PROBLEM STATEMENT :: The answer is all of the data, repeated exactly.

Top of DATA RECORDS

(** X4. [process] never moves the destination: its coordinate, object,
    hero and relations are those it was called with, whatever the branch.
    The only field of the record it may redirect is the node, and a
    redirected destination names a node that carries the simulated battle
    at the destination's coordinate and is left unlocked. *)
Theorem process_redirects_only_into_battle :
  forall (source : PathNodeInfo) (w : World),
    let w' := snd (process cb nodeStorage pathfinder source w) in
    let dst := info (destination w) in
    let dst' := info (destination w') in
    coord dst' = coord dst /\
    nodeObject dst' = nodeObject dst /\
    nodeHero dst' = nodeHero dst /\
    heroRelations dst' = heroRelations dst /\
    (node dst' <> node dst ->
       specialAction (nodes w' (node dst')) = Some (BattleAction (coord dst)) /\
       locked (nodes w' (node dst')) = false).
Proof.
  intros source w. cbv zeta.
  destruct (isMovementIneficient nodeStorage (nodes w) source (destination w)) eqn:Hineff.
  { rewrite (process_inefficient cb nodeStorage pathfinder source w Hineff).
    cbn [snd destination info set_blocked]. repeat split; congruence. }
  destruct (getBlockingReason pathfinder (nodes w) source (destination w)) eqn:Hreason.
  1: { rewrite (process_unclassified source w Hineff Hreason).
       cbn [snd destination]. repeat split; congruence. }
  all:
    assert (Hne : getBlockingReason pathfinder (nodes w) source (destination w) <> NONE)
      by (rewrite Hreason; discriminate);
    destruct (process_classified_world source w Hineff Hne) as (_ & Hi & Hn);
    rewrite Hi, Hn;
    destruct (dispatch_kept_or_redirected
                (getBlockingReason pathfinder (nodes w) source (destination w))
                (getGuardingCreatures cb (coord (info (destination w))))
                source (classified w)) as [Hkept | (Hallow & bn & Hdst & Haction)];
    [ rewrite Hkept; cbn [classified destination]; repeat split; congruence
    | rewrite Hdst, Hallow; cbn [classified destination set_node info node coord
                                  nodeObject nodeHero heroRelations negb];
      rewrite store_set_eq; cbn [specialAction set_locked locked];
      repeat split; try reflexivity; exact Haction ].
Qed.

Bottom of DATA RECORDS

RESPONSE ::
(** X4. [process] never moves the destination: its coordinate, object,
    hero and relations are those it was called with, whatever the branch.
    The only field of the record it may redirect is the node, and a
    redirected destination names a node that carries the simulated battle
    at the destination's coordinate and is left unlocked. *)
Theorem process_redirects_only_into_battle :
  forall (source : PathNodeInfo) (w : World),
    let w' := snd (process cb nodeStorage pathfinder source w) in
    let dst := info (destination w) in
    let dst' := info (destination w') in
    coord dst' = coord dst /\
    nodeObject dst' = nodeObject dst /\
    nodeHero dst' = nodeHero dst /\
    heroRelations dst' = heroRelations dst /\
    (node dst' <> node dst ->
       specialAction (nodes w' (node dst')) = Some (BattleAction (coord dst)) /\
       locked (nodes w' (node dst')) = false).
Proof.
  intros source w. cbv zeta.
  destruct (isMovementIneficient nodeStorage (nodes w) source (destination w)) eqn:Hineff.
  { rewrite (process_inefficient cb nodeStorage pathfinder source w Hineff).
    cbn [snd destination info set_blocked]. repeat split; congruence. }
  destruct (getBlockingReason pathfinder (nodes w) source (destination w)) eqn:Hreason.
  1: { rewrite (process_unclassified source w Hineff Hreason).
       cbn [snd destination]. repeat split; congruence. }
  all:
    assert (Hne : getBlockingReason pathfinder (nodes w) source (destination w) <> NONE)
      by (rewrite Hreason; discriminate);
    destruct (process_classified_world source w Hineff Hne) as (_ & Hi & Hn);
    rewrite Hi, Hn;
    destruct (dispatch_kept_or_redirected
                (getBlockingReason pathfinder (nodes w) source (destination w))
                (getGuardingCreatures cb (coord (info (destination w))))
                source (classified w)) as [Hkept | (Hallow & bn & Hdst & Haction)];
    [ rewrite Hkept; cbn [classified destination]; repeat split; congruence
    | rewrite Hdst, Hallow; cbn [classified destination set_node info node coord
                                  nodeObject nodeHero heroRelations negb];
      rewrite store_set_eq; cbn [specialAction set_locked locked];
      repeat split; try reflexivity; exact Haction ].
Qed.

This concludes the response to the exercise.